▸ **Task goal**
Quote exactly, and only, the lines of the material below from the line with "Implicit Types (x" through the line with "all channels; the buffer holds [data]. *)".

(Beginning of Provided entries)

(* ===== verification/Recording.v ===== *)
(** * A whole acquisition

    Follows the buffer through an acquisition in which all threads of the driver run:
    the clients write parameters, the frame task publishes, and structures arrive on all
    channels, in any order.  From the step that starts the acquisition on, the buffer
    holds exactly the counts of the events that have arrived. *)

From stdpp Require Import base numbers list option strings.
From S2P Require Import Prelude Float64 Params Transform File Driver Sample Alloc Ops Write.
From S2P Require Import WriteTheorems Event Histogram Counts Handler Monitor Channel Tasks.
From S2P Require Import System TaskTheorems Init Invariant Start Steady Setup.

Local Open Scope Z_scope.

(** ** A run of the acquisition *)

Section recording.
Context {L TS : Type} {PL : ParamLib param L} {DL : DriverLib L} {TL : TimeStampLib TS}.
Context {TR : Transformer transform} {TRL : TransformerLaws transform} (E : environment L).
Hypothesis HE : env_ok E.
Local Abbreviation D := (driver L TS transform).
Local Abbreviation still := (steady used true true).
Local Abbreviation system := (system (L := L) (TS := TS)).
Local Abbreviation label := (label (TS := TS)).
Implicit Types (x y : system) (l : label) (ls : list label).

Definition drv x : D := w_drv (sy_world x).

(** The driver is in the acquisition loop, not paused, and set up for the structures of
    all channels; the buffer holds [data]. *)
Record collecting x (numDet : Z) (data : list Z) : Prop := {
  cl_pc : e_pc (sy_ev x) = EvAcquire;
  cl_protocol : in_protocol E x;
  cl_pause : not_paused (drv x);
  cl_delivering : delivering (drv x) 0 numDet data;
  cl_pulses : is_u32 (m_pulseCounter (drv x))
}.

(** No stop ends the acquisition, and the clients leave it alone. *)
Definition goes_on l : Prop :=
  match l with
  | LEvent sig _ => sig = false
  | LClient _ r _ _ => quiet r = true
  | LEventWait _ | LFrameWait _ | LFrame _ | LMonitor _ _ _ _ => True
  end.

(** The structures are complete, the time stamps of a channel do not go backwards, and
    the parameters are posted at most once a second. *)
Fixpoint arriving (period lastTime : f64) (lasts : list TS) ls : Prop :=
  match ls with
  | [] => True
  | LMonitor pv ch nowSecs nowNsecs :: ls =>
      ∃ last now pixels tofs, 0 <= ch < ADNED_MAX_CHANNELS ∧ rd lasts ch = Some last ∧
        pv_timeStamp pv = Attached now ∧ is_Some (pv_pcharge pv) ∧
        pv_pixels pv = Some pixels ∧ pv_tof pv = Some tofs ∧ length pixels = length tofs ∧
        ts_gt last now = false ∧ one_second (due_at period lastTime nowSecs nowNsecs) ∧
        arriving period (next_update period lastTime nowSecs nowNsecs)
          (upd lasts ch (stamped last now)) ls
  | _ :: ls => arriving period lastTime lasts ls
  end.

Definition arriving_at x ls : Prop :=
  arriving (period_of (drv x)) (m_lastTimeSecs (drv x)) (m_TimeStampLast (drv x)) ls.

(** The events of a run, and the structures of one channel. *)
Definition label_events l : list (Z * Z) :=
  match l with LMonitor pv _ _ _ => pv_events pv | _ => [] end.

Definition arrived ls : list (Z * Z) := ls ≫= label_events.

Definition channel_queue (ch : Z) ls : list (@update TS) :=
  ls ≫= λ l, match l with
             | LMonitor pv c secs nsecs => if decide (c = ch) then [(pv, (secs, nsecs))] else []
             | _ => []
             end.

(** What a run from [x] to [y] with the labels [ls] has counted. *)
Record recorded ls x y (numDet : Z) (data : list Z) : Prop := {
  rc_collecting : collecting y numDet
    (foldl bump data (all_cells (fetched (drv x) numDet) numDet (arrived ls)));
  rc_setup : same_setup (fetched (drv x) numDet) (fetched (drv y) numDet);
  rc_period : period_of (drv y) = period_of (drv x);
  rc_pulses last : rd (m_TimeStampLast (drv x)) 0 = Some last →
    m_pulseCounter (drv y) = u32 (m_pulseCounter (drv x) + new_pulses 0 last (channel_queue 0 ls));
  rc_last last : rd (m_TimeStampLast (drv x)) 0 = Some last →
    ∃ last', rd (m_TimeStampLast (drv y)) 0 = Some last' ∧
      ∀ q, new_pulses 0 last (channel_queue 0 ls ++ q)
        = new_pulses 0 last (channel_queue 0 ls) + new_pulses 0 last' q
}.

Lemma wp_result {S A} (m : M S A) Q s a s' : wp_ok m Q s → m s = (Ok a, s') → Q a s'.
Proof. unfold wp_ok, wp. intros Hm Es. by rewrite Es in Hm. Qed.

Lemma still_depth k (d : D) : still d (at_depth k d).
Proof. destruct d; by split. Qed.

Lemma still_waited pc pc' (d : D) : still d (event_waited pc d) ∧ still d (frame_waited pc' d).
Proof. split; [destruct d, pc|destruct d, pc']; by split. Qed.

Lemma delivering_channel (s : D) ch ch' numDet data :
  0 <= ch' < ADNED_MAX_CHANNELS → delivering s ch numDet data → delivering s ch' numDet data.
Proof. intros Hch []. by split. Qed.

(** The steps of the other threads. *)
Lemma still_step l x y :
  step E l x y → e_pc (sy_ev x) = EvAcquire → ad_status (drv x) = ADStatusAcquire (en_codes E) →
  goes_on l →
  match l with LMonitor _ _ _ _ => True | _ => still (drv x) (drv y) end ∧ sy_ev y = sy_ev x.
Proof.
  intros Hstep Hpc Hst Hl.
  destruct Hstep as [sig w t f fw ke kf Hw|sig mem w t f fw ke kf t' w' _ Es
    |sig w t f ew ke kf Hw|sig w t f ew ke kf f' d' _ Es
    |address r mem w t f ew fw ke kf st d' _ _ Hr Es
    |pv ch secs nsecs w t f ew fw ke kf d' _ _ Es]; cbn in *.
  - split; [|done]. unfold drv. cbn. apply (proj1 (still_waited (e_pc t) FrRun (w_drv w))).
  - subst sig. unfold event_step in Es. rewrite Hpc in *. injection Es as <- <-. split; [|done].
    unfold drv. cbn. apply still_depth.
  - split; [|done]. unfold drv. cbn. apply (proj2 (still_waited EvAcquire (f_pc f) (w_drv w))).
  - split; [|done]. apply steady_frame_step in Es. etrans; [|exact Es]. unfold drv. cbn.
    apply still_depth.
  - split; [|done]. etrans; [apply (still_depth 1)|].
    eapply steady_serve; [done| |done|exact Es].
    transitivity (ad_status (w_drv w)); [unfold drv; cbn; by destruct (w_drv w)|done].
  - done.
Qed.

(** An arriving structure. *)
Lemma wp_arrival pv ch secs nsecs x numDet data ls :
  collecting x numDet data → arriving_at x (LMonitor pv ch secs nsecs :: ls) →
  all_convert (fetched (drv x) numDet) numDet (pv_events pv) →
  ∃ last now, rd (m_TimeStampLast (drv x)) ch = Some last ∧ pv_timeStamp pv = Attached now ∧
  wp_ok (eventHandler pv ch secs nsecs)
    (λ _ d', delivering d' 0 numDet
        (foldl bump data (all_cells (fetched (drv x) numDet) numDet (pv_events pv))) ∧
      same_setup (fetched (drv x) numDet) (fetched d' numDet) ∧ period_of d' = period_of (drv x) ∧
      not_paused d' ∧
      m_pulseCounter d' = pulsed (drv x) (bool_decide (ch = 0) && ts_ne last now) ∧
      m_TimeStampLast d' = upd (m_TimeStampLast (drv x)) ch (stamped last now) ∧
      m_lastTimeSecs d' = next_update (period_of (drv x)) (m_lastTimeSecs (drv x)) secs nsecs)
    (at_depth 0 (drv x)).
Proof.
  intros [_ _ Hpause Hdl Hpu] (last & now & pixels & tofs & Hch & Hlast & Hts & Hc & Hpx & Htf & Hlen
    & Hgt & Hone & _) Hconv.
  exists last, now. split; [done|]. split; [done|]. set (d0 := at_depth 0 (drv x)).
  pose proof (still_depth 0 (drv x)) as Hd0. fold d0 in Hd0.
  pose proof (still_setup _ _ numDet Hd0) as Hf0.
  assert (delivering d0 ch numDet data) as Hdl0
    by (by eapply still_delivering, delivering_channel).
  assert (m_TimeStampLast d0 = m_TimeStampLast (drv x)) as Hs0 by apply Hd0.
  assert (period_of d0 = period_of (drv x) ∧ m_lastTimeSecs d0 = m_lastTimeSecs (drv x)) as [Hp0 Ht0]
    by (split; [by apply (sd_double _ _ _ _ _ Hd0)|apply Hd0]).
  assert (zip pixels tofs = pv_events pv) as Hz by (unfold pv_events; by rewrite Hpx, Htf).
  assert (ready d0 pv ch numDet data pixels tofs now last) as Hready.
  { eapply delivering_ready; try done; [by rewrite Hs0|]. rewrite Hz. by eapply same_setup_converts. }
  assert (one_second (timer_due d0 secs nsecs)) as Hone0.
  { change (one_second (due_at (period_of d0) (m_lastTimeSecs d0) secs nsecs)). by rewrite Hp0, Ht0. }
  eapply wp_mono; [apply (wp_stable (λ s s', kept s s' ∧ other_stamps ch s s'));
    [|by apply (wp_eventHandler d0 pv ch numDet data pixels tofs now last)]| |done].
  { intros s a s' Es. split; [by eapply kept_eventHandler|by eapply stamps_eventHandler]. }
  intros [] d' [((_ & _ & Hres) & Hss & Hlast' & Htime) [Hk Hot]].
  assert (getIntegerParam (params d0) 0 ADnEDPauseParam 0 = 0) as Hpause0 by by apply Hd0.
  rewrite decide_True in Hres by done. destruct Hres as [Ed Ep].
  rewrite (same_setup_cells _ _ _ _ Hf0) in Ed.
  rewrite Hz in Ed. pose proof (fetched_again d0 d' numDet Hk (dl_reads _ _ _ _ Hdl0) Hss) as Hf.
  split_and!.
  - eapply delivering_channel; [|eapply (delivering_next d0)]; try done. apply length_bumps.
  - by etrans.
  - rewrite <-Hp0. by apply Hk.
  - unfold not_paused. by rewrite (kp_int _ _ Hk).
  - rewrite Ep. unfold pulsed. by rewrite (sd_pulses _ _ _ _ _ Hd0).
  - rewrite <-Hs0. apply stamps_after; [lia|done..].
  - by rewrite Htime, timer_next, Hp0, Ht0.
Qed.
Lemma length_repeat_chunk {A} n (v : list A) : length (repeat_chunk n v) = n * length v.
Proof. induction n as [|n IH]; simpl; [done|]. by rewrite length_app, IH. Qed.

(** Closes a concrete decidable side condition by computation. *)
Ltac by_compute :=
  match goal with
  | |- ?P => apply (bool_decide_unpack P); vm_compute; exact I
  end.

(** ** Machine integers *)

Open Scope Z_scope.

Definition u8_wrap (z : Z) : Z := z mod 2 ^ 8.
Definition u16_wrap (z : Z) : Z := z mod 2 ^ 16.
Definition u32_wrap (z : Z) : Z := z mod 2 ^ 32.
Definition u64_wrap (z : Z) : Z := z mod 2 ^ 64.
Definition u64_MAX : Z := 2 ^ 64 - 1.
Definition i64_MIN : Z := - 2 ^ 63.
Definition i64_MAX : Z := 2 ^ 63 - 1.

(** [x as i64] for a [u64], and [x as u64] for an [i64]. *)
Definition u64_as_i64 (z : Z) : Z :=
  if decide (u64_wrap z < 2 ^ 63) then u64_wrap z else u64_wrap z - 2 ^ 64.
Definition i64_wrapping_add (a b : Z) : Z := u64_as_i64 (u64_wrap (a + b)).

(** [!x] at width 8 and 64. *)
Definition u8_not (z : Z) : Z := Z.lxor z (2 ^ 8 - 1).
Definition u64_not (z : Z) : Z := Z.lxor z (2 ^ 64 - 1).

Definition is_u8 (z : Z) : Prop := 0 ≤ z < 2 ^ 8.
Definition is_u64 (z : Z) : Prop := 0 ≤ z < 2 ^ 64.
Definition is_i64 (z : Z) : Prop := - 2 ^ 63 ≤ z < 2 ^ 63.

#[global] Instance is_u8_dec z : Decision (is_u8 z).
Proof. unfold is_u8. apply _. Defined.
#[global] Instance is_u64_dec z : Decision (is_u64 z).
Proof. unfold is_u64. apply _. Defined.
#[global] Instance is_i64_dec z : Decision (is_i64 z).
Proof. unfold is_i64. apply _. Defined.

Lemma u64_wrap_range z : is_u64 (u64_wrap z).
Proof. unfold is_u64, u64_wrap. apply Z.mod_pos_bound. lia. Qed.

Lemma u64_wrap_id z : is_u64 z → u64_wrap z = z.
Proof. apply Z.mod_small. Qed.

Lemma u64_as_i64_range z : is_i64 (u64_as_i64 z).
Proof.
  unfold u64_as_i64, is_i64. pose proof (u64_wrap_range z) as H.
  unfold is_u64 in H. case_decide; lia.
Qed.

Lemma u64_as_i64_wrap z : is_i64 z → u64_as_i64 (u64_wrap z) = z.
Proof.
  unfold is_i64, u64_as_i64, u64_wrap. intros Hz. rewrite Z.mod_mod by lia.
  destruct (decide (0 ≤ z)).
  - rewrite Z.mod_small by lia. case_decide; lia.
  - replace (z mod 2 ^ 64) with (z + 2 ^ 64).
    + case_decide; lia.
    + apply (Z.mod_unique z (2 ^ 64) (-1)); lia.
Qed.

(** ** Bits

    Every bit-twiddling lemma goes through [Z.testbit]; the rewrite database
    [bits] normalises a [testbit] of a compound expression to the bits of its
    atoms. *)

Lemma testbit_wrap_high z n i : 0 ≤ z < 2 ^ n → 0 ≤ n ≤ i → Z.testbit z i = false.
Proof.
  intros Hz Hi. rewrite <- (Z.mod_small z (2 ^ n)) by lia.
  apply Z.mod_pow2_bits_high. lia.
Qed.

Lemma testbit_shiftl z n i : 0 ≤ n → 0 ≤ i →
  Z.testbit (Z.shiftl z n) i = (n <=? i) && Z.testbit z (i - n).
Proof.
  intros Hn Hi. rewrite Z.shiftl_spec by lia.
  destruct (Z.leb_spec n i); simpl; [done|]. apply Z.testbit_neg_r; lia.
Qed.

Lemma testbit_mask n i : 0 ≤ n → 0 ≤ i →
  Z.testbit (Z.shiftl 1 n - 1) i = (i <? n).
Proof.
  intros Hn Hi. rewrite Z.shiftl_1_l.
  replace (2 ^ n - 1) with (Z.ones n) by (rewrite Z.ones_equiv; lia).
  destruct (Z.ltb_spec i n).
  - rewrite Z.ones_spec_low; [done|lia].
  - rewrite Z.ones_spec_high; [done|lia].
Qed.

Lemma testbit_pow_pred n i : 0 ≤ n → 0 ≤ i →
  Z.testbit (2 ^ n - 1) i = (i <? n).
Proof. intros. rewrite <- Z.shiftl_1_l. by apply testbit_mask. Qed.

(** Testing one bit with a mask. *)
Lemma land_bit v n : 0 ≤ n → negb (bool_decide (Z.land v (Z.shiftl 1 n) = 0)) = Z.testbit v n.
Proof.
  intros Hn. rewrite Z.shiftl_1_l. destruct (Z.testbit v n) eqn:Hb.
  - apply negb_true_iff, bool_decide_eq_false. intros H0.
    assert (Z.testbit (Z.land v (2 ^ n)) n = true) as H1 by (rewrite Z.land_spec, Hb, Z.pow2_bits_true by lia; done).
    rewrite H0, Z.bits_0 in H1. done.
  - apply negb_false_iff, bool_decide_eq_true. apply Z.bits_inj_0. intros i. rewrite Z.land_spec.
    destruct (decide (i = n)) as [->|]; [rewrite Hb; done|].
    destruct (decide (0 ≤ i)); [|rewrite !Z.testbit_neg_r by lia; done].
    rewrite Z.pow2_bits_false by lia. apply andb_false_r.
Qed.

(** A non-negative number below [2^n] is determined by its low [n] bits. *)
Lemma bits_eq n a b : 0 ≤ n → 0 ≤ a < 2 ^ n → 0 ≤ b < 2 ^ n →
  (∀ i, 0 ≤ i < n → Z.testbit a i = Z.testbit b i) → a = b.
Proof.
  intros Hn Ha Hb H. apply Z.bits_inj'. intros i Hi.
  destruct (decide (i < n)); [apply H; lia|].
  by rewrite !(testbit_wrap_high _ n) by lia.
Qed.

Lemma bits_bound n a : 0 ≤ n → 0 ≤ a →
  (∀ i, n ≤ i → Z.testbit a i = false) → a < 2 ^ n.
Proof.
  intros Hn Ha H. destruct (decide (a = 0)) as [->|]; [apply Z.pow_pos_nonneg; lia|].
  apply Z.log2_lt_pow2; [lia|].
  destruct (decide (Z.log2 a < n)); [done|].
  specialize (H (Z.log2 a) ltac:(lia)). rewrite Z.bit_log2 in H by lia. done.
Qed.

Create Rewrite HintDb bits.
#[export] Hint Rewrite Z.land_spec Z.lor_spec Z.lxor_spec : bits.

Close Scope Z_scope.

(** ** Byte buffers

    A byte buffer is a list of numbers in [0, 256).  Offsets and lengths are
    [nat]: they index an in-memory buffer. *)

Abbreviation bytes := (list Z).

Definition bytes_ok (l : list Z) : Prop := Forall is_u8 l.

#[global] Instance bytes_ok_dec l : Decision (bytes_ok l).
Proof. unfold bytes_ok. apply _. Defined.

Definition byte_at (l : list Z) (k : nat) : Z := default 0%Z (l !! k).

(End of Provided entries)

▸ **Answer for this exercise**
Implicit Types (x y : system) (l : label) (ls : list label).

Definition drv x : D := w_drv (sy_world x).

(** The driver is in the acquisition loop, not paused, and set up for the structures of
    all channels; the buffer holds [data]. *)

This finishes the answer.